• [What is needed]:
Below are the entries; give again exactly the lines from the one mentioning "length (copy_rows H" through the one mentioning "destruct (padded_copy_run w0", inclusive.

Saved entries
____________

Hypothesis HBX : 0 < BX.
Hypothesis Hab : xa ≠ xb.
Hypothesis Hdst :
  dst_blk A_TO_B xa xb ≠ ti ∧ dst_blk A_TO_B xa xb ≠ tb ∧
  dst_blk A_TO_B xa xb ≠ tn ∧ dst_blk A_TO_B xa xb ≠ tp.

Abbreviation src := (src_blk A_TO_B xa xb).
Abbreviation dst := (dst_blk A_TO_B xa xb).
Abbreviation srow := (src_row A_TO_B idx bid bs pbs).
Abbreviation drow := (dst_row A_TO_B idx bid bs pbs).
Abbreviation kernel :=
  (_padded_copy (Ptr xa 0) (Ptr xb 0) (Z.of_nat H)
     (Ptr ti 0) (Ptr tb 0) (Ptr tn 0) (Ptr tp 0) BX A_TO_B).
Abbreviation inv m D := (mem_inv m ti tb tn tp src dst idx bid bs pbs S D).
Abbreviation lens_ok D :=
  (la = (if A_TO_B then length S else length D) ∧
   lb = (if A_TO_B then length D else length S)).

Lemma mem_inv_insert m (D D' : block) :
  inv m D → inv (<[dst := D']> m) D'.
Proof.
  intros (? & ? & ? & ? & ? & Hd). destruct Hdst as (? & ? & ? & ?).
  assert (src ≠ dst) by (unfold src_blk, dst_blk; destruct A_TO_B; done).
  unfold mem_inv. rewrite !list_lookup_insert_ne by done.
  split_and!; try done.
  apply list_lookup_insert_eq. by eapply lookup_lt_Some.
Qed.

Lemma padded_copy_run w (D : block) (i : nat) :
  inv (mem w) D → lens_ok D →
  task_in_range H idx bid bs pbs la lb i →
  ∃ l',
    kernel (Z.of_nat i) w =
      (Ok tt,
       World (<[dst := copy_row S D (Z.to_nat (srow i * Z.of_nat H))
                         (Z.to_nat (drow i * Z.of_nat H)) H]> (mem w)) l').
Proof.
  intros (Hi & Hb & Hn & Hp & HS & HD) [-> ->]
         (Hli & Hlb & Hkn & Hkp & Ha0 & Ha1 & Hb0 & Hb1).
  unfold _padded_copy.
  destruct (task_rows_run w ti tb tn tp idx bid bs pbs i) as (l1 & E);
    try done.
  erewrite bind_run; [|exact E]. clear E.
  set (w1 := World _ _).
  unfold src_blk, dst_blk, src_row, dst_row in *.
  destruct A_TO_B.
  - destruct (copy_loop_row
                (Ptr xa 0 +ₚ zget idx (Z.of_nat i) * Z.of_nat H)
                (Ptr xb 0 +ₚ b_row bid bs pbs i * Z.of_nat H)
                S D H BX w1) as (lg & E & _); cbn; try done; try lia.
    rewrite E. cbn. rewrite !Z.add_0_l. eauto.
  - destruct (copy_loop_row
                (Ptr xb 0 +ₚ b_row bid bs pbs i * Z.of_nat H)
                (Ptr xa 0 +ₚ zget idx (Z.of_nat i) * Z.of_nat H)
                S D H BX w1) as (lg & E & _); cbn; try done; try lia.
    rewrite E. cbn. rewrite !Z.add_0_l. eauto.
Qed.

Lemma copy_task_length (D : block) i :
  lens_ok D → task_in_range H idx bid bs pbs la lb i →
  length (copy_row S D (Z.to_nat (srow i * Z.of_nat H))
            (Z.to_nat (drow i * Z.of_nat H)) H) = length D.
Proof.
  intros [-> ->] (_ & _ & _ & _ & Ha0 & Ha1 & Hb0 & Hb1).
  unfold src_row, dst_row. destruct A_TO_B; apply copy_row_length; nia.
Qed.

Lemma launch_run n : ∀ p w (D : block),
  inv (mem w) D → lens_ok D →
  (∀ i, (p ≤ i < p + n)%nat → task_in_range H idx bid bs pbs la lb i) →
  ∃ l',
    launch kernel p n w =
      (Ok tt,
       World (<[dst := copy_rows H S srow drow D (seq p n)]> (mem w)) l') ∧
    length (copy_rows H S srow drow D (seq p n)) = length D.
Proof.
  induction n as [|n IH]; intros p w D Hinv Hlens Hr.
  - exists (log w). split; [|done]. cbn. unfold ret.
    destruct Hinv as (_ & _ & _ & _ & _ & HD).
    destruct w as [m l]. cbn in *. by rewrite list_insert_id.
  - cbn [launch seq]. unfold copy_rows. cbn [foldl].
    set (D1 := copy_row S D _ _ H).
    erewrite bind_run; [|reflexivity].
    set (w0 := World _ _).
    destruct (padded_copy_run w0 D p) as (l1 & E); [done|done|apply Hr; lia|].
    erewrite bind_run; [|exact E]. clear E. fold D1.
    set (w1 := World _ _).
    assert (HD1 : length D1 = length D).
    { apply copy_task_length; [done|apply Hr; lia]. }
    destruct (IH (Datatypes.S p) w1 D1) as (l' & E & Hlen).
    { by eapply mem_inv_insert. }
    { destruct Hlens as [-> ->]. destruct A_TO_B; by rewrite HD1. }
    { intros i ?. apply Hr. lia. }
    exists l'. split; [|by rewrite <-HD1].
    rewrite E. subst w1. cbn. by rewrite list_insert_insert_eq.
Qed.
End kernel.
(** ** The whole-row copies of a launch, as a function on blocks *)

Section rows.
Variables (H : nat) (S : block) (srow drow : nat → Z).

____________

• [Output of the task]:
    length (copy_rows H S srow drow D (seq p n)) = length D.
Proof.
  induction n as [|n IH]; intros p w D Hinv Hlens Hr.
  - exists (log w). split; [|done]. cbn. unfold ret.
    destruct Hinv as (_ & _ & _ & _ & _ & HD).
    destruct w as [m l]. cbn in *. by rewrite list_insert_id.
  - cbn [launch seq]. unfold copy_rows. cbn [foldl].
    set (D1 := copy_row S D _ _ H).
    erewrite bind_run; [|reflexivity].
    set (w0 := World _ _).
    destruct (padded_copy_run w0 D p) as (l1 & E); [done|done|apply Hr; lia|].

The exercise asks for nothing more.